Whither 12th Malaysia Plan?
Date : 04 July 2019
Reported by : Roslan Bin Rusly
Category : News
THE 12th Malaysia Plan Kick-off Conference started on Monday. It was a privilege to speak at a session entitled Digital Impact on Government, Industry and Society – a timely topic but a challenging one because much has been said about it. Especially in the context of the so-called Industrial Revolution 4.0 (IR4.0) which many regard as identical to Industry 4.0. Hence, the confusion.
This is because the word “revolution” has been taken for granted, and trivialised as just another “change” or at most a “transformation”. Not surprising the assessment of impact too has been left wanting. But we only need to gauge the previous IRs to realise how mistaken this has been. For example, the current threat of global warming and climate change could be readily traced to the earlier revolutions more than 200 years ago.

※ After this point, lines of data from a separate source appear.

Lemma add_header_outcome headers token value overwrite :
  (forall i h, headers !! i = Some h -> has_token token h = false) ->
  let '(headers', r) := h2o_add_header headers token None value in
  set_outcome headers headers' token value overwrite r.
Proof.
  intros Hno. unfold h2o_add_header, add_header, set_outcome.
  set (h := Header _ _ value false).
  assert (Hnew : (headers ++ [h]) !! length headers = Some h)
    by (by rewrite lookup_app_r, Nat.sub_diag by lia).
  split_and!.
  - unfold len. eapply find_header_at; [exact Hnew|by apply has_token_name|].
    intros i h' Hi Hlt. rewrite lookup_app_l in Hi by done. by eapply Hno.
  - apply len_nonneg.
  - exists h. unfold len. rewrite Nat2Z.id. split_and!; [done|done|by left].
  - intros i Hi. unfold len in Hi. destruct (decide (i < length headers)%nat).
    + by rewrite lookup_app_l.
    + rewrite !lookup_ge_None_2; [done|lia|rewrite length_app; simpl; lia].
Qed.

Lemma set_header_spec headers token value overwrite :
  let '(headers', r) := h2o_set_header headers token value overwrite in
  set_outcome headers headers' token value overwrite r.
Proof.
  unfold h2o_set_header.
  destruct (find_header_spec headers token (-1) ltac:(lia)) as [[-> Hno]|(h & Hb & Hl & Ht & Hmin)].
  { change (negb (-1 =? -1)) with false. cbv iota. apply add_header_outcome.
    intros i h Hi. eapply Hno; [done|lia]. }
  set (k := h2o_find_header headers token (-1)) in *. destruct (Z.eqb_spec k (-1)); [lia|]. cbn [negb].
  pose proof (proj1 (has_token_name token h) Ht) as Hn. destruct overwrite.
  - assert (Hat : alter (set_value value) (Z.to_nat k) headers !! Z.to_nat k = Some (set_value value h))
      by (by rewrite list_lookup_alter_eq, Hl).
    split_and!; [|lia| |].
    + rewrite (find_header_at _ _ _ _ Hat); [lia|done|]. intros i h' Hi Hlt.
      rewrite list_lookup_alter_ne in Hi by lia. eapply Hmin; [done|lia].
    + eexists. split_and!; [exact Hat|done|by left].
    + intros i Hi. apply list_lookup_alter_ne. lia.
  - split_and!; [done|lia| |done]. exists h. split_and!; [done|done|by right].
Qed.

(** ** Adding a token to a list header *)

Lemma set_header_token_loop_total rest : forall token value i f,
  is_Some (set_header_token_loop rest token value i f).
Proof.
  induction rest as [|h rest IH]; intros token value i f; simpl; [by eexists|].
  destruct (has_token token h); [|apply IH].
  destruct (contains_token_loop_total (S (length (h_value h))) (h_value h) 0 value 44) as [b Hb]; [lia..|].
  unfold h2o_contains_token. rewrite Hb. simpl. destruct b; [by eexists|apply IH].
Qed.

Lemma set_header_token_total headers token value : is_Some (h2o_set_header_token headers token value).
Proof.
  unfold h2o_set_header_token. destruct (set_header_token_loop_total headers token value 0 (-1)) as [r ->].
  simpl. destruct r as [f|]; [|by eexists]. destruct (negb _); by eexists.
Qed.

(** A value [h2o_set_header_token] can look for: a token of the list grammar in lower case. *)
Definition list_token (value : bytes) : Prop :=
  value <> [] /\ (44 ∉ value) /\ rtrim (ltrim value) = value /\ h2o_strtolower value = value.

(** The first entry of that name which contains the token ends the loop. *)
Lemma set_header_token_loop_found rest : forall token value i f k h,
  rest !! k = Some h -> has_token token h = true -> h2o_contains_token (h_value h) value 44 = Some true ->
  set_header_token_loop rest token value i f = Some None.
Proof.
  induction rest as [|g rest IH]; intros token value i f k h Hk Ht Hc; [done|]. simpl.
  destruct k as [|k]; simpl in Hk.
  - injection Hk as ->. by rewrite Ht, Hc.
  - destruct (has_token token g); [|by eapply IH].
    destruct (contains_token_loop_total (S (length (h_value g))) (h_value g) 0 value 44) as [b Hb]; [lia..|].
    unfold h2o_contains_token at 1. rewrite Hb. simpl. destruct b; [done|by eapply IH].
Qed.

Lemma set_header_token_loop_index rest : forall token value i f r,
  set_header_token_loop rest token value i f = Some (Some r) ->
  r = f \/ exists k h, r = i + Z.of_nat k /\ rest !! k = Some h /\ has_token token h = true.
Proof.
  induction rest as [|h rest IH]; intros token value i f r H; simpl in H; [left; congruence|].
  destruct (has_token token h) eqn:Ht.
  - destruct (h2o_contains_token _ _ _) as [[]|]; simpl in H; try done.
    apply IH in H as [->|(k & g & -> & Hk & Hg)]; right; [exists O, h|exists (S k), g];
      split_and!; simpl; done || lia.
  - apply IH in H as [->|(k & g & -> & Hk & Hg)]; [by left|]. right. exists (S k), g.
    split_and!; simpl; done || lia.
Qed.

Lemma pieces_single is_sep p : Forall (fun c => is_sep c = false) p -> pieces is_sep p = [p].
Proof.
  intros Hp. destruct (pieces_app is_sep p [] Hp) as (q & ps & Hq & He).
  injection Hq as <- <-. by rewrite app_nil_r in He.
Qed.

Lemma pieces_sep is_sep a c b :
  is_sep c = true -> pieces is_sep (a ++ c :: b) = pieces is_sep a ++ pieces is_sep b.
Proof.
  intros Hc. induction a as [|d a IH]; simpl; [by rewrite Hc|].
  destruct (is_sep d); [by rewrite IH|]. rewrite IH.
  destruct (pieces is_sep a) as [|p ps] eqn:Ea; [|done].
  destruct (pieces_app is_sep [] a (List.Forall_nil _)) as (q & ps & Hq & _). congruence.
Qed.

Lemma not_comma value : 44 ∉ value -> Forall (fun c => sep 44 c = false) value.
Proof.
  intros H. rewrite Forall_forall. intros c Hc. unfold sep. destruct (Z.eqb_spec c 44) as [->|]; done.
Qed.
Lemma continuation_loop_read fuel : forall rest stream_id max_size tail,
  1 <= max_size <= 0xffffff -> 0 <= stream_id < 2 ^ 31 -> (length rest <= fuel)%nat -> (0 < fuel)%nat ->
  exists frames, continuation_loop fuel rest stream_id max_size = Some frames /\
    forall n, (length frames <= n)%nat ->
    read_continuations n stream_id max_size (frames ++ tail) = Some (rest, tail).
Proof.
  induction fuel as [|fuel IH]; intros rest stream_id max_size tail Hm Hs Hr Hf; [lia|].
  cbn [continuation_loop]. destruct (Z.leb_spec (len rest) max_size) as [Hle|Hgt].
  - destruct (encode_frame_header_some (len rest) H2O_HTTP2_FRAME_TYPE_CONTINUATION
      H2O_HTTP2_FRAME_FLAG_END_HEADERS stream_id ltac:(lia)) as (h & Hh & Hl).
    rewrite Hh. cbn [mbind option_bind]. eexists. split; [done|]. rewrite length_app, Hl.
    intros [|n] Hn; [lia|]. cbn [read_continuations]. rewrite <- app_assoc.
    rewrite (decode_encode_frame _ _ _ _ _ _ _ Hh) by (done || lia). cbn -[drop Z.to_nat Z.add].
    rewrite Z.eqb_refl. cbn -[drop Z.to_nat Z.add]. by rewrite drop_frame.
  - destruct (encode_frame_header_some max_size H2O_HTTP2_FRAME_TYPE_CONTINUATION 0 stream_id ltac:(lia))
      as (h & Hh & Hl).
    rewrite Hh. cbn [mbind option_bind]. set (p := take (Z.to_nat max_size) rest).
    assert (Hp : len p = max_size) by (unfold p, len in *; rewrite length_take; lia).
    destruct (IH (drop (Z.to_nat max_size) rest) stream_id max_size tail Hm Hs)
      as (frames & Hc & Hread); [rewrite length_drop; lia|unfold len in *; lia|].
    rewrite Hc. cbn [mbind option_bind]. eexists. split; [done|]. rewrite !length_app, Hl.
    intros [|n] Hn; [lia|]. cbn [read_continuations]. rewrite <- !app_assoc. rewrite <- Hp in Hh.
    rewrite (decode_encode_frame _ _ _ _ _ _ _ Hh) by (done || lia). cbn -[drop Z.to_nat Z.add].
    rewrite Z.eqb_refl. cbn -[drop Z.to_nat Z.add]. rewrite drop_frame, Hread by (done || lia). cbn.
    unfold p. by rewrite take_drop.
Qed.

(** The frames written for a block are read back as that block, each within the limit. *)
Lemma fixup_read before payload type stream_id max_size flags tail :
  1 <= max_size <= 0xffffff -> 0 <= stream_id < 2 ^ 31 -> is_byte type -> flags = 0 \/ flags = 1 ->
  exists frames first,
    fixup_frame_headers before payload type stream_id max_size flags = Some (before ++ frames) /\
    read_block max_size (frames ++ tail) = Some (first, payload, tail) /\
    f_type first = type /\ f_stream_id first = stream_id /\
    has_flag first H2O_HTTP2_FRAME_FLAG_END_STREAM = (flags =? 1).
Proof.
  intros Hm Hs Ht Hflags. unfold fixup_frame_headers, read_block.
  assert (Hfb : is_byte (Z.lor H2O_HTTP2_FRAME_FLAG_END_HEADERS flags) /\ is_byte flags)
    by (destruct Hflags as [-> | ->]; done).
  destruct Hfb as [Hfb Hfb'].
  destruct (Z.leb_spec (len payload) max_size) as [Hle|Hgt].
  - destruct (encode_frame_header_some (len payload) type (Z.lor H2O_HTTP2_FRAME_FLAG_END_HEADERS flags)
      stream_id ltac:(lia)) as (h & Hh & Hl).
    rewrite Hh. cbn [mbind option_bind]. 
    exists (h ++ payload), (Frame (len payload) type (Z.lor H2O_HTTP2_FRAME_FLAG_END_HEADERS flags) stream_id payload).
    split; [done|]. rewrite <- app_assoc, (decode_encode_frame _ _ _ _ _ _ _ Hh) by (done || lia).
    rewrite drop_frame by done. split; [|by destruct Hflags as [-> | ->]].
    by destruct Hflags as [-> | ->].
  - destruct (encode_frame_header_some max_size type flags stream_id ltac:(lia)) as (h & Hh & Hl).
    rewrite Hh. cbn [mbind option_bind]. set (p := take (Z.to_nat max_size) payload).
    assert (Hp : len p = max_size) by (unfold p, len in *; rewrite length_take; lia).
    destruct (continuation_loop_read (length payload) (drop (Z.to_nat max_size) payload) stream_id max_size
      tail Hm Hs) as (frames & Hc & Hread); [rewrite length_drop; lia|unfold len in *; lia|].
    rewrite Hc. cbn [mbind option_bind]. 
    exists (h ++ p ++ frames), (Frame (len p) type flags stream_id p).
    split; [done|]. rewrite <- Hp in Hh.
    rewrite <- !app_assoc, (decode_encode_frame _ _ _ _ _ _ _ Hh) by (done || lia).
    rewrite drop_frame by done. cbn [f_stream_id f_payload].
    rewrite Hread by (rewrite length_app; lia). split; [|by destruct Hflags as [-> | ->]].
    assert (Hpp : p ++ drop (Z.to_nat max_size) payload = payload) by apply take_drop.
    destruct Hflags as [-> | ->]; cbn; by rewrite Hpp.
Qed.

(** ** The reserved capacity is enough *)

Definition enc_ok (te : header_table) : Prop :=
  exists l, Rep te l /\ tsize l <= hpack_capacity te /\ 0 <= hpack_capacity te <= UINT32_MAX.

(** From any encoder state, [w] succeeds and writes at most [cap] octets. *)
Definition bounded (w : writer bytes) (cap : Z) : Prop :=
  forall te, enc_ok te ->
  exists out te', w te = Some (out, te') /\ enc_ok te' /\ bytes_ok out /\ len out <= cap.

Lemma bounded_app a b ca cb : bounded a ca -> bounded b cb -> bounded (a +++ b) (ca + cb).
Proof.
  intros Ha Hb te Hte. unfold wapp. destruct (Ha te Hte) as (o & t & -> & Ht & Ho & Hl).
  cbn [mbind option_bind]. destruct (Hb t Ht) as (o' & t' & -> & Ht' & Ho' & Hl').
  cbn [mbind option_bind]. eexists _, _. split_and!; [done|done|by apply Forall_app|].
  rewrite len_app. lia.
Qed.

Lemma bounded_ret out cap : bytes_ok out -> len out <= cap -> bounded (wret out) cap.
Proof. intros Ho Hl te Hte. by exists out, te. Qed.

Lemma bounded_nil cap : 0 <= cap -> bounded wnil cap.
Proof. intros. by apply (bounded_ret []). Qed.

Lemma bounded_weaken w c c' : bounded w c -> c <= c' -> bounded w c'.
Proof. intros H Hc te Hte. destruct (H te Hte) as (o & t & ? & ? & ? & ?). exists o, t. auto with lia. Qed.

Lemma encode_int_short k first v n :
  1 <= n <= 8 -> 0 <= v < 2 ^ (7 * (Z.of_nat k + 1)) -> len (h2o_hpack_encode_int first v n) <= Z.of_nat k + 2.
Proof.
  intros Hn Hv. pose proof (prefix_pow_bound n Hn). unfold h2o_hpack_encode_int, encode_int_is_onebyte.
  rewrite Z.shiftl_1_l. destruct (Z.ltb_spec v (2 ^ n - 1)); [unfold len; simpl; lia|]. cbv zeta.
  rewrite len_cons. pose proof (encode_int_loop_length k encode_int_fuel (v - (2 ^ n - 1))) as Hl.
  unfold len, encode_int_fuel in *. lia.
Qed.

Lemma encode_as_is_length s :
  bytes_ok s -> len s <= INT64_MAX -> bytes_ok (encode_as_is s) /\ len (encode_as_is s) <= len s + 10.
Proof.
  intros Hs Hl. unfold encode_as_is. pose proof (len_nonneg s).
  pose proof (encode_int_length 0 (len s) 7 ltac:(lia) ltac:(lia)). rewrite len_app.
  split; [apply Forall_app; auto using encode_int_ok|lia].
Qed.

(** A string takes no more than its length and a length prefix. *)
Lemma encode_string_short k s :
  bytes_ok s -> len s < 2 ^ (7 * (Z.of_nat k + 1)) -> (k <= 7)%nat ->
  bytes_ok (h2o_hpack_encode_string s) /\ len (h2o_hpack_encode_string s) <= len s + (Z.of_nat k + 2).
Proof.
  intros Hs Hl Hk. pose proof (len_nonneg s).
  assert (Has : bytes_ok (encode_as_is s) /\ len (encode_as_is s) <= len s + (Z.of_nat k + 2)).
  { unfold encode_as_is. rewrite len_app. pose proof (encode_int_short k 0 (len s) 7 ltac:(lia) ltac:(lia)).
    split; [apply Forall_app; auto using encode_int_ok|lia]. }
  unfold h2o_hpack_encode_string. destruct (negb (len s =? 0)); [|done].
  pose proof (encode_huffman_spec s Hs) as Hh. destruct (h2o_hpack_encode_huffman s) as [h|]; [|done].
  destruct Hh as (Hb & Hlt & _). pose proof (len_nonneg h). destruct (encode_int_is_onebyte _ _).
  - rewrite len_cons. split; [|lia]. by constructor; [apply is_byte_wrap8|].
  - rewrite len_app. pose proof (encode_int_short k 0x80 (len h) 7 ltac:(lia) ltac:(lia)).
    split; [apply Forall_app; auto using encode_int_ok|lia].
Qed.

Lemma encode_string_length s :
  bytes_ok s -> len s < 2 ^ 32 ->
  bytes_ok (h2o_hpack_encode_string s) /\ len (h2o_hpack_encode_string s) <= len s + 10.
Proof.
  intros Hs Hl. destruct (encode_string_short 7 s Hs) as [Hb Hle]; [|lia|].
  - change (2 ^ (7 * (Z.of_nat 7 + 1))) with (2 ^ 56). lia.
  - split; [done|lia].
Qed.

(** The search of the encoder's table, from the oldest state of the loop. *)
Lemma search_from_start te l name value name_index :
  Rep te l -> tsize l <= UINT32_MAX -> 0 <= name_index < 62 ->
  exists r, search_table te name value (num_entries te) 0 (entry_start_index te) name_index = Some r /\
    match r with
    | (Some k, _) => 62 <= k < 2 ^ 28
    | (None, k) => 0 <= k < 2 ^ 28 /\ (h2o_iovec_is_token name = true -> k = name_index)
    end.
Proof.
  intros HR Ht Hi.
  destruct (search_table_spec te l name value (num_entries te) 0 name_index HR) as (r & Hr & Ho);
    [by rewrite (rep_num _ _ HR)|].
  exists r. split.
  { destruct (rep_start _ _ HR) as [Hlt|Hz].
    - rewrite <- Hr. f_equal. symmetry. by apply Nat.mod_small.
    - pose proof (rep_cap _ _ HR). assert (num_entries te = O) as Hn by (rewrite (rep_num _ _ HR); lia).
      by rewrite Hn in *. }
  assert (Hlen : Z.of_nat (length l) < 2 ^ 28 - 62).
  { pose proof (length_le_tsize l) as Hlt. unfold len in Hlt. unfold UINT32_MAX in Ht. lia. }
  destruct r as [[k|] k'].
  - destruct Ho as (j & e & -> & Hj & _). apply lookup_lt_Some in Hj. lia.
  - destruct Ho as [->|(Hnt & j & e & -> & Hj & _)]; [lia|]. apply lookup_lt_Some in Hj.
    split; [lia|]. by rewrite Hnt.
Qed.

Lemma static_index_bound name :
  name_wf name ->
  0 <= match name_token_flags name with Some f => http2_static_table_name_index f | None => 0 end < 62.
Proof.
  intros Hn. destruct name as [t|]; simpl; [|lia].
  destruct (Z.eq_dec (http2_static_table_name_index (tok_flags (token t))) 0) as [->|Hne]; [lia|].
  destruct (static_name t Hn Hne) as [? _]. lia.
Qed.
Lemma parse_response_loop_ok fuel : forall c flow st src,
  (length src < fuel)%nat -> decoder_ok c -> bytes_ok src -> src <> [] -> response_ok st ->
  exists st' c' code, parse_response_loop fuel c flow st src = Some (st', c', code) /\
    decoder_ok c' /\ Forall response_header_ok (rs_hdrs st') /\
    (code = 0 -> rs_err st' = None /\ forall s, rs_status st' = Some s -> 100 <= s <= 999).
Proof.
  induction fuel as [|fuel IH]; intros c flow st src Hf Hc Hs Hne Hst; [lia|]. cbn [parse_response_loop].
  destruct (decode_cb_safe c src None Hc Hs Hne) as (r & -> & Hc' & Hok & Hsoft). cbn [mbind option_bind].
  destruct (negb (cb_ret r =? 0) && negb (cb_ret r =? H2O_HTTP2_ERROR_INVALID_HEADER_CHAR)) eqn:Hret.
  { eexists _, _, _. split; [done|]. split_and!; [done|apply Hst|]. intros H0. by rewrite H0 in Hret. }
  destruct Hok as [[[name value] Hh] Hcons].
  { destruct (Z.eqb_spec (cb_ret r) 0); [by left|].
    destruct (Z.eqb_spec (cb_ret r) H2O_HTTP2_ERROR_INVALID_HEADER_CHAR); [by right|done]. }
  rewrite Hh. cbn [mbind option_bind].
  set (st1 := if negb (cb_ret r =? 0) then _ else st).
  assert (Hst1 : response_ok st1).
  { unfold st1. destruct (negb _); [|done]. by destruct (rs_err st). }
  pose proof (response_field_ok flow st1 name value Hst1) as Hfield.
  destruct (response_field flow st1 name value) as [st2|[st2 code]]; simpl in Hfield.
  2:{ destruct Hfield as [Hst2 ->]. eexists _, _, _. by split_and!. }
  destruct Hfield as [Hst2 Hnz]. apply consumed_ok in Hcons as Hok2; [|done].
  apply consumed_length in Hcons. destruct (cb_src r) as [|b rest] eqn:Er.
  - eexists _, _, _. split; [done|]. split_and!; [done|apply Hst2|].
    destruct (rs_err st2); [done|]. intros _. split; [done|]. intros s Hss.
    destruct (proj2 Hst2 s Hss) as [->|]; [done|done].
  - apply IH; [lia|done|done|done|done].
Qed.
End ResponseInvariant.

Lemma parse_request_ok {digests_t ctx : Type} `{HeaderDecoder ctx}
    (load : digests_t -> bytes -> digests_t) (c : ctx) args map st src :
  decoder_ok c -> bytes_ok src -> request_ok st ->
  exists st' c' code, h2o_hpack_parse_request load c args map st src = Some (st', c', code) /\
    decoder_ok c' /\ request_ok st' /\ (code = 0 -> rq_err st' = None).
Proof.
  intros Hc Hs Hst. unfold h2o_hpack_parse_request. destruct st.
  apply parse_request_loop_ok; [done|done|done|]. destruct Hst. by constructor.
Qed.

Lemma parse_response_ok {ctx : Type} `{HeaderDecoder ctx} (c : ctx) has_status flow st src :
  decoder_ok c -> bytes_ok src -> has_status = true \/ src <> [] -> Forall response_header_ok (rs_hdrs st) ->
  exists st' c' code, h2o_hpack_parse_response c has_status flow st src = Some (st', c', code) /\
    decoder_ok c' /\ Forall response_header_ok (rs_hdrs st') /\
    (code = 0 -> rs_err st' = None /\ forall s, rs_status st' = Some s -> 100 <= s <= 999).
Proof.
  intros Hc Hs Hne Hst. unfold h2o_hpack_parse_response. cbn [rs_status rs_hdrs rs_flow_id rs_err].
  destruct (has_status && (len src =? 0)) eqn:E.
  { eexists _, _, _. split; [done|]. by split_and!. }
  apply parse_response_loop_ok; [lia|done|done| |].
  { intros ->. by destruct Hne as [-> |]. } split; [done|]. simpl. destruct has_status; [|done].
  intros s [= <-]. by left.
Qed.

Yes, it lasted that long and counting.
Despite the many subsequent innovative advances, the issues remain as life-threatening as ever. In the same way, the structural dislocations and disparities that were brought about by the then emerging ideologies, namely capitalism and Marxism as a counter response. This gave rise to major global socio-political upheavals that have lasted until today.
The word “boss” was said to have been introduced during the IR2.0; so too the exploitation of children and women as a means of production which is still with us. There are more examples but suffice to indicate that the IRs were not all bright and rosy as often painted by those with vested interest or viewed through myopic lenses.
Similarly for IR3.0 which is littered with “(mis)information scandals” and abuses as notorious as those exposed by “WikiLeaks” involving the rich and famous. The cases include several giant technology companies jostling to monopolise and commoditise the “knowledge industry” by hook or by crook.
The threat of IT “war” between world powers looms bigger as the latest IT platform becomes the turf for a bitter geo-political wrangling. And it looks as though it will continue to “heat up” the already erupting global situation, like how the “heat wave” has been “warming up” the world for centuries. All to our detriment.
So to the discerning: in what way is IR4.0 any different? Despite all the hype trumpeted by those who have the most to gain from it, what lessons have been drawn from previous painful experiences?
Based on the argument that transport, mode of production and communication, social stratification, labour and workforces, ecological imbalance and instability, new disease patterns, etc, were “negative” outcomes of the IRs, what can be deduced about the digital impact of IR4.0?
There are many but the one that is least articulated is its impact on the “human being”. Not merely the extrinsic ones as accounted for, but more worrying are the intrinsic and invasive consequences.
It has been shown that humankind remains vulnerable, and its destiny is shrouded in uncertainty.
What is more worrying is that like all the previous (negative) experiences, once the line is transgressed, there is no way to reconcile or revoke. The price to pay is hefty.
Worst if this results in some “deep” intrinsic scarring that could, like never before, “distort” the very existence of being human.
Albert Einstein once expressed his fear that technology would produce a generation of idiots. Perhaps, not literally but more metaphorically in that humans would become malleable to their algorithmised creations (robots).
Stephen Hawking had warned that the rise of robotics could lead to the demise of the human species as we know it.
This can be best illustrated by what happened at the Davos World Economic Forum (WEF) between the short span of 2016 and 2019.
The former saw a strong advocacy of IR4.0 almost single-mindedly leading to countries like Malaysia jumping on the bandwagon almost unthinkingly.
Just three years later, it was almost a U-turn when the Fourth Social Revolution (which the Japanese are already ahead with their Society 5.0) hurriedly came into the picture.
Why the change of heart within such a short period? This can be gleaned from what the founder of WEF Davos and proponent of IR4.0 has to say: “We are now in some ways in a battle between robots and humankind. We don’t want to become slaves of the new technology.” This succinct response said it all as to the overall digital impact based on the IR4.0.
Taking these into consideration, together with the hindsight that has been highlighted, we must now be wiser in making up our minds in shaping the future, not just for a country but humanity.
The next cycle of IR is beyond just a change, transformation or even a revolution per se because our very “human-ness” is at stake. To view it as an isolated episode of economics before we can arrive at the detailed and comprehensive understanding of its full impact to humanity is unacceptable, if not morally wrong.
Likewise we must be equally mindful and accountable in developing the 12MP so that the future is not dehumanised. Good luck.